(Saved entries)
(* ===== verification/ChunkRecord.v ===== *)
(** * The durable chunk record

    src/internal/fanout: the chunks.json record of a persona's bins (chunkrecord.go), its
    plan from the slots of a run, the union a resume starts from (chunkmerge.go,
    [inheritAttempts], [readResumeRecord], [dropOpenBins] and [narrowReviewed] of
    resume.go) and the readers of coverage (chunkcoverage.go, baseline_coverage.go). A
    record is the parsed JSON; reading and parsing a file is an argument. The ledger's
    concurrent writers are in [ChunkLedger]. *)

From Stdlib Require Import Ascii String.
From stdpp Require Import prelude strings gmap fin_sets list.
From Stdlib Require Import ZArith Lia.
From S2P Require Import Prelude GoString Sha256 GoSort GoStrconv GoInt Budget Partition Chunker ChunkMerge.

Open Scope string_scope.
Open Scope list_scope.
Open Scope Z_scope.

Definition chunksSchemaVersion : Z := 1.
Definition chunkOutcomePending : string := "pending".
Definition chunkOutcomeDeferred : string := "deferred".
Definition chunkOutcomeLeased : string := "leased".

Record chunkRecordBin := mkRecordBin {
  Index : Z;
  Files : list string;
  Outcome : string;
  ContributedNothing : bool;
  RePacked : bool;
  ServedFiles : list string;
  Attempts : Z;
  Hashes : gmap string string;
  OverWindow : bool;
}.
Record chunkRecord := mkRecord {
  SchemaVersion : Z;
  rec_Agent : string;
  Bins : list chunkRecordBin;
}.
Definition set_Index (i : Z) (b : chunkRecordBin) : chunkRecordBin :=
  mkRecordBin i (Files b) (Outcome b) (ContributedNothing b) (RePacked b) (ServedFiles b) (Attempts b) (Hashes b) (OverWindow b).
Definition set_Attempts (n : Z) (b : chunkRecordBin) : chunkRecordBin :=
  mkRecordBin (Index b) (Files b) (Outcome b) (ContributedNothing b) (RePacked b) (ServedFiles b) n (Hashes b) (OverWindow b).
Definition set_Bins (bs : list chunkRecordBin) (r : chunkRecord) : chunkRecord := mkRecord (SchemaVersion r) (rec_Agent r) bs.

Definition reviewed (b : chunkRecordBin) : bool := (Outcome b =? StatusOK)%string && negb (ContributedNothing b).
Definition coveredFiles (b : chunkRecordBin) : list string :=
  if negb (reviewed b) then [] else if RePacked b then ServedFiles b else Files b.
Definition open_bin (b : chunkRecordBin) : bool :=
  negb (reviewed b) || existsb (fun f => negb (bool_decide (f ∈ coveredFiles b))) (Files b).

(** ** The plan *)

(** filepath.Base on a slash-separated system. *)
Definition is_slash (c : ascii) : bool := Ascii.eqb c "/"%char.
Fixpoint strip_slashes (l : bytes) : bytes :=
  match l with c :: l' => if is_slash c then strip_slashes l' else l | [] => [] end.
Fixpoint until_slash (l : bytes) : bytes :=
  match l with c :: l' => if is_slash c then [] else c :: until_slash l' | [] => [] end.
Definition Base (path : string) : string :=
  if (path =? "")%string then "."
  else
    match strip_slashes (rev (to_bytes path)) with
    | [] => "/"
    | l => of_bytes (rev (until_slash l))
    end.
Definition agentDirName (agent : string) : option string :=
  let base := Base agent in
  if bool_decide (base ∈ ["."; ".."; ""; "/"]) then None else Some base.

(** The fields of [Slot] and of its primary that the ledger and the coverage read. *)
Record Slot := mkSlot {
  Name : string;
  chunkFiles : list string;
  ChunkTotal : Z;
  slot_entries : list FileEntry;
  deferredBins : list (list string);
  resumedBin : bool;
  overWindow : bool;
}.
Definition recordedBin (s : Slot) : bool :=
  negb (bool_decide (chunkFiles s = [])) && ((1 <? ChunkTotal s) || resumedBin s).

Definition HashText (s : bytes) : string := "sha256:" +:+ EncodeToString (Sum256 s).
Definition entryHashes (entries : list FileEntry) : gmap string string :=
  foldl (fun m e => <[Path e := HashText (Body e)]> m) ∅ entries.

Definition planned_bin (i : nat) (s : Slot) : chunkRecordBin :=
  mkRecordBin (Z.of_nat i) (chunkFiles s) chunkOutcomePending false false [] 0 (entryHashes (slot_entries s)) (overWindow s).
Definition defer_bin (bins : list chunkRecordBin) (files : list string) : list chunkRecordBin :=
  bins ++ [mkRecordBin (Z.of_nat (length bins)) files chunkOutcomeDeferred false false [] 0 ∅ false].

Record fileGap := mkGap { gap_unreviewed : Z; gap_deferred : Z }.

(** The ledger's plan: records, slot references (directory, bin) and directories in
    first-seen order; what a resume carried. *)
Record plan := mkPlan {
  records : gmap string chunkRecord;
  bySlot : gmap nat (string * nat);
  order : list string;
  carried : gmap string (gset string);
  carriedGaps : gmap string fileGap;
}.

Definition plan_slot (p : plan) (x : nat * Slot) : plan :=
  let '(i, s) := x in
  if negb (recordedBin s) then p
  else
    match agentDirName (Name s) with
    | None => p
    | Some dir =>
        let '(rec, ord) := match records p !! dir with
                           | Some rec => (rec, order p)
                           | None => (mkRecord chunksSchemaVersion (Name s) [], order p ++ [dir])
                           end in
        let bin := length (Bins rec) in
        let bins := foldl defer_bin (Bins rec ++ [planned_bin bin s]) (deferredBins s) in
        mkPlan (<[dir := set_Bins bins rec]> (records p)) (<[i := (dir, bin)]> (bySlot p)) ord (carried p) (carriedGaps p)
    end.
(** [None] is the nil ledger. *)
Definition newChunkLedger (slots : list Slot) : option plan :=
  let p := foldl plan_slot (mkPlan ∅ ∅ [] ∅ ∅) (imap pair slots) in
  if bool_decide (records p = ∅) then None else Some p.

**WHAT IS BEING ASKED:** What you return should be exactly the lines above, starting at the one with "if negb (reviewed" and ending at the one with "Definition is_slash (c", and nothing else.

**RESPONSE:**
  if negb (reviewed b) then [] else if RePacked b then ServedFiles b else Files b.
Definition open_bin (b : chunkRecordBin) : bool :=
  negb (reviewed b) || existsb (fun f => negb (bool_decide (f ∈ coveredFiles b))) (Files b).

(** ** The plan *)

(** filepath.Base on a slash-separated system. *)
Definition is_slash (c : ascii) : bool := Ascii.eqb c "/"%char.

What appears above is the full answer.